Here is an example what I understand you need:
julia> using DataFrames
julia> robots = [DataFrame(x=rand(2), y=rand(2)) for i in 1:3] # 3 robots
3-element Vector{DataFrame}:
2×2 DataFrame
Row │ x y
│ Float64 Float64
─────┼────────────────────
1 │ 0.832353 0.395642
2 │ 0.250032 0.403825
2×2 DataFrame
Row │ x y
│ Float64 Float64
─────┼────────────────────
1 │ 0.308752 0.560986
2 │ 0.420184 0.595701
2×2 DataFrame
Row │ x y
│ Float64 Float64
─────┼────────────────────
1 │ 0.860213 0.633597
2 │ 0.785208 0.829677
julia> vcat(robots..., source=:robot_id)
6×3 DataFrame
Row │ x y robot_id
│ Float64 Float64 Int64
─────┼──────────────────────────────
1 │ 0.832353 0.395642 1
2 │ 0.250032 0.403825 1
3 │ 0.308752 0.560986 2
4 │ 0.420184 0.595701 2
5 │ 0.860213 0.633597 3
6 │ 0.785208 0.829677 3
julia> res = reduce(vcat, robots, source=:robot_id) # alternative syntax that might be faster if you have millions of robots
6×3 DataFrame
Row │ x y robot_id
│ Float64 Float64 Int64
─────┼──────────────────────────────
1 │ 0.832353 0.395642 1
2 │ 0.250032 0.403825 1
3 │ 0.308752 0.560986 2
4 │ 0.420184 0.595701 2
5 │ 0.860213 0.633597 3
6 │ 0.785208 0.829677 3
Now if you want to pick robot by :robot_id
do:
julia> gdf = groupby(res, :robot_id)
GroupedDataFrame with 3 groups based on key: robot_id
First Group (2 rows): robot_id = 1
Row │ x y robot_id
│ Float64 Float64 Int64
─────┼──────────────────────────────
1 │ 0.832353 0.395642 1
2 │ 0.250032 0.403825 1
⋮
Last Group (2 rows): robot_id = 3
Row │ x y robot_id
│ Float64 Float64 Int64
─────┼──────────────────────────────
1 │ 0.860213 0.633597 3
2 │ 0.785208 0.829677 3
julia> gdf[(robot_id=1,)] # passing a NamedTuple with robot id
2×3 SubDataFrame
Row │ x y robot_id
│ Float64 Float64 Int64
─────┼──────────────────────────────
1 │ 0.832353 0.395642 1
2 │ 0.250032 0.403825 1
julia> gdf[(1,)] # the same, but passing a Tuple with robot id
2×3 SubDataFrame
Row │ x y robot_id
│ Float64 Float64 Int64
─────┼──────────────────────────────
1 │ 0.832353 0.395642 1
2 │ 0.250032 0.403825 1
In this case group number and robot id are the same so you could write:
julia> gdf[1]
2×3 SubDataFrame
Row │ x y robot_id
│ Float64 Float64 Int64
─────┼──────────────────────────────
1 │ 0.832353 0.395642 1
2 │ 0.250032 0.403825 1
to get the first group, but in general robot id could be any identifier, eg.:
julia> reduce(vcat, robots, source=:robot_random_id => rand(UInt64, length(robots)))
6×3 DataFrame
Row │ x y robot_random_id
│ Float64 Float64 UInt64
─────┼──────────────────────────────────────────
1 │ 0.832353 0.395642 8303239618947412160
2 │ 0.250032 0.403825 8303239618947412160
3 │ 0.308752 0.560986 2175806809747680279
4 │ 0.420184 0.595701 2175806809747680279
5 │ 0.860213 0.633597 12898194048670657353
6 │ 0.785208 0.829677 12898194048670657353
This is a solution if you want to store all robots in a single data frame (this has many benefits - e.g. later aggregation is much easier if you do so). But maybe you would prefer something else. If this is the case please comment.

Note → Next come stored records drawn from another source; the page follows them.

(** Every operation of the gateway, in any order.  Request identifiers are
    fresh UUIDs; sessions come and go at will. *)
Inductive gateway_run (st0 : Gateway) : list GatewayEvent -> Gateway -> Prop :=
| run_start : gateway_run st0 [] st0
| run_dispatch log st g observed lease started now later id d st' :
    gateway_run st0 log st -> trace id log = [] -> pending st !! id = None ->
    invoke_grant g observed lease started now later id st = Ok (d, st') ->
    gateway_run st0 (log ++ [Dispatched id g d]) st'
| run_lease log st node session message now queued r st' evs :
    gateway_run st0 log st ->
    reply_grant_lease node session message now queued st = (r, st', evs) ->
    gateway_run st0 (log ++ evs) st'
| run_begin log st node session message now checkpoint st' out evs :
    gateway_run st0 log st ->
    begin_grant_ack node session message now checkpoint st = (st', out, evs) ->
    gateway_run st0 (log ++ evs) st'
| run_end log st node session id checkpoint r saved closing st' evs :
    gateway_run st0 log st ->
    end_grant_ack node session id checkpoint r saved closing st = (st', evs) ->
    gateway_run st0 (log ++ evs) st'
| run_response log st node session message saved st' evs :
    gateway_run st0 log st ->
    resolve_response node session message saved st = (st', evs) ->
    gateway_run st0 (log ++ evs) st'
| run_fail log st node session st' evs :
    gateway_run st0 log st -> fail_pending_for node session st = (st', evs) ->
    gateway_run st0 (log ++ evs) st'
| run_cleanup log st id st' evs :
    gateway_run st0 log st -> pending_cleanup id st = (st', evs) ->
    gateway_run st0 (log ++ evs) st'
| run_connections log st c :
    gateway_run st0 log st ->
    gateway_run st0 log {| issuer := issuer st; connections := c; pending := pending st |}.

(** ** The contract: the life of one dispatched grant *)

Inductive Lifecycle :=
| Idle
| Issued (g : ExecutionGrant) (deadline : Z)
| Probed (g : ExecutionGrant) (deadline : Z)
| Saving (g : ExecutionGrant) (deadline : Z)
| Acknowledged (g : ExecutionGrant) (deadline : Z)
| Closed.

(** The lease answer that is right for a grant: about it, and stating no
    more than what is left. *)
Definition answers (g : ExecutionGrant) (deadline : Z) (reply : LeaseReply) (now : Z) : bool :=
  (lr_grant_id reply =?s g_grant_id g) && (lr_grant_sha256 reply =?s grant_digest g)
  && (lr_session_id reply =?s g_session_id g) && (lr_node_id reply =?s g_executor_node g)
  && (remaining_ms reply =? remaining_at deadline now).
Definition advance (s : Lifecycle) (e : GatewayEvent) : option Lifecycle :=
  match s, e with
  | Idle, Dispatched _ g d => Some (Issued g d)
  | Issued g d, LeaseAnswered _ reply now =>
      if answers g d reply now then Some (Probed g d) else None
  | Probed g d, AcceptanceSaving _ r now =>
      if (r_state r =?s Accepted) && GrantReport_confirms r g && (now <? d)
      then Some (Saving g d) else None
  | Saving g d, AcceptanceSaved _ => Some (Acknowledged g d)
  | Saving _ _, AcceptanceFailed _ => Some Closed
  | Issued g _, Delivered _ r _ =>
      if GrantReport_confirms r g && (r_state r =?s Rejected) then Some Closed else None
  | Probed g _, Delivered _ r _ =>
      if GrantReport_confirms r g
         && ((r_state r =?s Rejected)
             || (r_state r =?s Unknown) && (g_capability g =?s "peer.transfer"))
      then Some Closed else None
  | Acknowledged g _, Delivered _ r _ =>
      if GrantReport_confirms r g && terminal (r_state r) then Some Closed else None
  | (Issued _ _ | Probed _ _ | Saving _ _ | Acknowledged _ _), Dropped _ => Some Closed
  | _, _ => None
  end.
Fixpoint accepts (s : Lifecycle) (evs : list GatewayEvent) : option Lifecycle :=
  match evs with
  | [] => Some s
  | e :: evs => s' ← advance s e; accepts s' evs
  end.

(** The pending entry that realises a state of the contract. *)
Definition realises (p : option Pending) (s : Lifecycle) : Prop :=
  match s, p with
  | (Idle | Closed), None => True
  | Issued g d, Some p => p_grant p = Some g /\ p_lease_deadline p = Some d
      /\ acknowledged p = false /\ p_checkpoint p = None /\ lease_probe_id p = None
  | Probed g d, Some p => p_grant p = Some g /\ p_lease_deadline p = Some d
      /\ acknowledged p = false /\ p_checkpoint p = None /\ is_Some (lease_probe_id p)
  | Saving g d, Some p => p_grant p = Some g /\ p_lease_deadline p = Some d
      /\ acknowledged p = false /\ is_Some (p_checkpoint p) /\ is_Some (lease_probe_id p)
  | Acknowledged g d, Some p => p_grant p = Some g /\ p_lease_deadline p = Some d
      /\ acknowledged p = true /\ p_checkpoint p = None /\ is_Some (lease_probe_id p)
  | _, _ => False
  end.

Definition good (log : list GatewayEvent) (st : Gateway) : Prop :=
  forall id, exists s, accepts Idle (trace id log) = Some s /\ realises (pending st !! id) s.

Lemma trace_app id l l' : trace id (l ++ l') = trace id l ++ trace id l'.
Proof. apply filter_app. Qed.
Lemma trace_one id e : trace id [e] = if decide (event_id e = id) then [e] else [].
Proof. unfold trace. by destruct (decide (event_id e = id)); [rewrite filter_cons_True|rewrite filter_cons_False]. Qed.
Lemma accepts_snoc s l e : accepts s (l ++ [e]) = (s' ← accepts s l; advance s' e).
Proof.
  revert s. induction l as [|x l IH]; intros s; simpl; [by destruct (advance s e)|].
  destruct (advance s x); simpl; [apply IH|done].
Qed.

(** One event about one request, whose entry alone changes. *)
Lemma good_event log st st' e :
  good log st ->
  (forall id, id <> event_id e -> pending st' !! id = pending st !! id) ->
  (forall s, accepts Idle (trace (event_id e) log) = Some s -> realises (pending st !! event_id e) s ->
     exists s', advance s e = Some s' /\ realises (pending st' !! event_id e) s') ->
  good (log ++ [e]) st'.
Proof.
  intros Hg Hne Hev id. destruct (Hg id) as (s & Ha & Hr). rewrite trace_app, trace_one.
  destruct (decide (event_id e = id)) as [<-|Hd].
  - destruct (Hev s Ha Hr) as (s' & Hs & Hr'). exists s'. by rewrite accepts_snoc, Ha.
  - exists s. by rewrite app_nil_r, Hne.
Qed.
Lemma good_quiet log st st' : good log st -> pending st' = pending st -> good (log ++ []) st'.
Proof. intros Hg E id. rewrite app_nil_r, E. apply Hg. Qed.

Lemma realises_grant p s g :
  realises (Some p) s -> p_grant p = Some g ->
  exists d, p_lease_deadline p = Some d
    /\ ((s = Issued g d /\ acknowledged p = false /\ p_checkpoint p = None /\ lease_probe_id p = None)
        \/ (s = Probed g d /\ acknowledged p = false /\ p_checkpoint p = None /\ is_Some (lease_probe_id p))
        \/ (s = Saving g d /\ acknowledged p = false /\ is_Some (p_checkpoint p) /\ is_Some (lease_probe_id p))
        \/ (s = Acknowledged g d /\ acknowledged p = true /\ p_checkpoint p = None
            /\ is_Some (lease_probe_id p))).
Proof. destruct s; simpl; try done; intros (E & ? & ? & ? & ?) Eg; rewrite Eg in E; simplify_eq; eauto 10. Qed.
Lemma realises_some p s : realises (Some p) s -> exists g, p_grant p = Some g.
Proof. destruct s; simpl; naive_solver. Qed.

Lemma lease_good log st node session message now queued r st' evs :
  good log st -> reply_grant_lease node session message now queued st = (r, st', evs) ->
  good (log ++ evs) st'.
Proof.
  unfold reply_grant_lease. intros Hg Hs.
  destruct (lease_challenge node session message st) as [[[q p] d]|e] eqn:Ec;
    [|injection Hs as <- <- <-; by eapply good_quiet].
  injection Hs as <- <- <-. unfold lease_challenge in Ec.
  apply bind_Ok in Ec as (q' & _ & Ec). apply bind_Ok in Ec as ([] & _ & Ec).
  apply bind_Ok in Ec as ([] & _ & Ec). apply bind_Ok in Ec as (c & _ & Ec).
  apply bind_Ok in Ec as ([] & _ & Ec). apply bind_Ok in Ec as ([] & _ & Ec).
  apply bind_Ok in Ec as (p' & Hp & Ec). apply bind_Ok in Ec as ([] & Hb & Ec).
  apply bind_Ok in Ec as (d' & Hd & Ec). simplify_res. simplify_eq.
  destruct (p_grant p) as [g|] eqn:Eg; [|done]. simplify_res.
  apply good_event with (st := st); [done| |]; simpl.
  { intros id Hid. by rewrite lookup_insert_ne. }
  intros s _ Hr. rewrite Hp in Hr.
  destruct (realises_grant p s g Hr Eg) as (d' & Hd' & Hcase). simplify_eq.
  destruct Hcase as [(-> & Ha1 & Ha2 & Ha3)|[(-> & _ & _ & Hx)|[(-> & _ & _ & Hx)|(-> & _ & _ & Hx)]]]; try done.
  simpl. unfold answers. simpl.
  assert (LeaseQuery_confirms q g = true) as Hc by done.
  unfold LeaseQuery_confirms in Hc. simplify_res.
  rewrite !bool_decide_eq_true_2 by done. rewrite Z.eqb_refl. simpl.
  eexists; split; [done|]. rewrite lookup_insert_eq. simpl. by split_and!.
Qed.

Lemma begin_good log st node session message now ck st' out evs :
  good log st -> begin_grant_ack node session message now ck st = (st', out, evs) ->
  good (log ++ evs) st'.
Proof.
  unfold begin_grant_ack. intros Hg Hs. case_match eqn:Ec; [|injection Hs as <- <- <-; by eapply good_quiet].
  destruct p as [[id p] r]. injection Hs as <- <- <-.
  apply bind_Some in Ec as (id' & _ & Ec). apply bind_Some in Ec as (p' & Hp & Ec).
  case_match eqn:Eb; [|done]. apply bind_Some in Ec as (g & Eg & Ec).
  apply bind_Some in Ec as (r' & _ & Ec). case_match eqn:Er; [|done]. simplify_eq.
  destruct (p_lease_deadline p) as [d|] eqn:Ed; simplify_res; [|by destruct_and?].
  apply good_event with (st := st); [done| |]; simpl.
  { intros i Hid. by rewrite lookup_insert_ne. }
  intros s _ Hr. rewrite Hp in Hr.
  destruct (realises_grant p s g Hr Eg) as (d' & Hd' & Hcase). simplify_eq.
  destruct Hcase as [(-> & Ha1 & Ha2 & Ha3)|[(-> & _ & _ & Hx)|[(-> & _ & [? Hx] & _)|(-> & Hx & _ & _)]]];
    try congruence.
  - rewrite Ha3 in *. by destruct_and?; match goal with H : is_Some None |- _ => destruct H end.
  - simpl. rewrite bool_decide_eq_true_2 by done.
    match goal with H : GrantReport_confirms _ _ = true |- _ => rewrite H end.
    rewrite (proj2 (Z.ltb_lt now d)) by done. simpl.
    eexists; split; [done|]. rewrite lookup_insert_eq. simpl. by split_and!.
Qed.

Lemma end_good log st node session id ck r saved closing st' evs :
  good log st -> end_grant_ack node session id ck r saved closing st = (st', evs) ->
  good (log ++ evs) st'.
Proof.
  unfold end_grant_ack. intros Hg Hs.
  destruct (pending st !! id) as [p|] eqn:Hp; [|injection Hs as <- <-; by eapply good_quiet].
  case_match eqn:Eb; [|injection Hs as <- <-; by eapply good_quiet]. simplify_res.
  destruct (p_grant p) as [g|] eqn:Eg; [|done].
  assert (exists s', forall s, realises (pending st !! id) s -> s = s'
            /\ exists d, s' = Saving g d /\ p_lease_deadline p = Some d /\ is_Some (lease_probe_id p)
            /\ acknowledged p = false) as [s' Hsv].
  { destruct (Hg id) as (s & _ & Hr). rewrite Hp in Hr.
    destruct (realises_grant p s g Hr Eg) as (d & Hd & _). exists (Saving g d). intros s2 Hr2.
    rewrite Hp in Hr2. destruct (realises_grant p s2 g Hr2 Eg) as (d2 & Hd2 & Hcase).
    destruct Hcase as [(-> & _ & Hx & _)|[(-> & _ & Hx & _)|[(-> & Ha & _ & Hl)|(-> & Ha & Hx & _)]]];
      simplify_eq; try congruence. split; [done|]. eauto. }
  destruct (negb saved || closing).
  - injection Hs as <- <-. apply good_event with (st := st); [done| |]; simpl.
    { intros i Hi. by rewrite lookup_delete_ne. }
    intros s _ Hr. destruct (Hsv s Hr) as (-> & d & -> & _). simpl.
    eexists; split; [done|]. by rewrite lookup_delete_eq.
  - injection Hs as <- <-. apply good_event with (st := st); [done| |]; simpl.
    { intros i Hi. by rewrite lookup_insert_ne. }
    intros s _ Hr. destruct (Hsv s Hr) as (-> & d & -> & Hd & Hl & _). simpl.
    eexists; split; [done|]. rewrite lookup_insert_eq. by split_and!.
Qed.

Lemma response_good log st node session message saved st' evs :
  good log st -> resolve_response node session message saved st = (st', evs) ->
  good (log ++ evs) st'.
Proof.
  unfold resolve_response. intros Hg Hs. case_match eqn:Ec; [|injection Hs as <- <-; by eapply good_quiet].
  destruct p as [[id p] r]. injection Hs as <- <-.
  apply bind_Some in Ec as (id' & _ & Ec). apply bind_Some in Ec as (p' & Hp & Ec).
  match type of Ec with (if ?b then _ else _) = _ => destruct b eqn:Eb; [|discriminate Ec] end. simplify_res.
  destruct (Hg id') as (s0 & _ & Hr0). rewrite Hp in Hr0. destruct (realises_some p' s0 Hr0) as [g Eg].
  rewrite Eg in Ec. apply bind_Some in Ec as (r' & Er & Ec). simplify_eq.
  unfold final_report in Er. apply bind_Some in Er as (r & _ & Er). case_match eqn:Eok; [|done].
  simplify_eq. simplify_res.
  apply good_event with (st := st); [done| |]; simpl.
  { intros i Hi. by rewrite lookup_delete_ne. }
  intros s _ Hr. rewrite Hp in Hr.
  destruct (realises_grant p s g Hr Eg) as (d & Hd & Hcase). rewrite lookup_delete_eq.
  assert (GrantReport_confirms r' g = true) as Hconf by done.
  destruct Hcase as [(-> & Ha & _ & Hl)|[(-> & Ha & _ & Hl)|[(_ & _ & Hx & _)|(-> & Ha & _ & Hl)]]].
  3: { destruct Hx; congruence. }
  all: exists Closed; cbn [advance realises]; rewrite Hconf; clear Hp Hr Hg Hd Eg Hr0 Hconf.
  all: repeat match goal with H : context [r_state ?x] |- _ => revert H end; rewrite Ha, ?Hl.
  all: clear; match goal with |- context [r_state ?x] => destruct (r_state x) end.
  all: generalize (g_capability g =?s "peer.transfer") as peer; intros [|]; simpl.
  all: done.
Qed.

On the other hand - if you want to use robot information for compute intensive operations that are not aggregations (e.g. in simulation, where you would access intividual elements of vectors) then most likely you will be better off by not using DataFrame
to store robot information but rather e.g. Tables.columntable
(i.e. NamedTuple
of vectors) as it will be type stable and faster in such applications. DataFrame
is designed for efficient working with whole columns.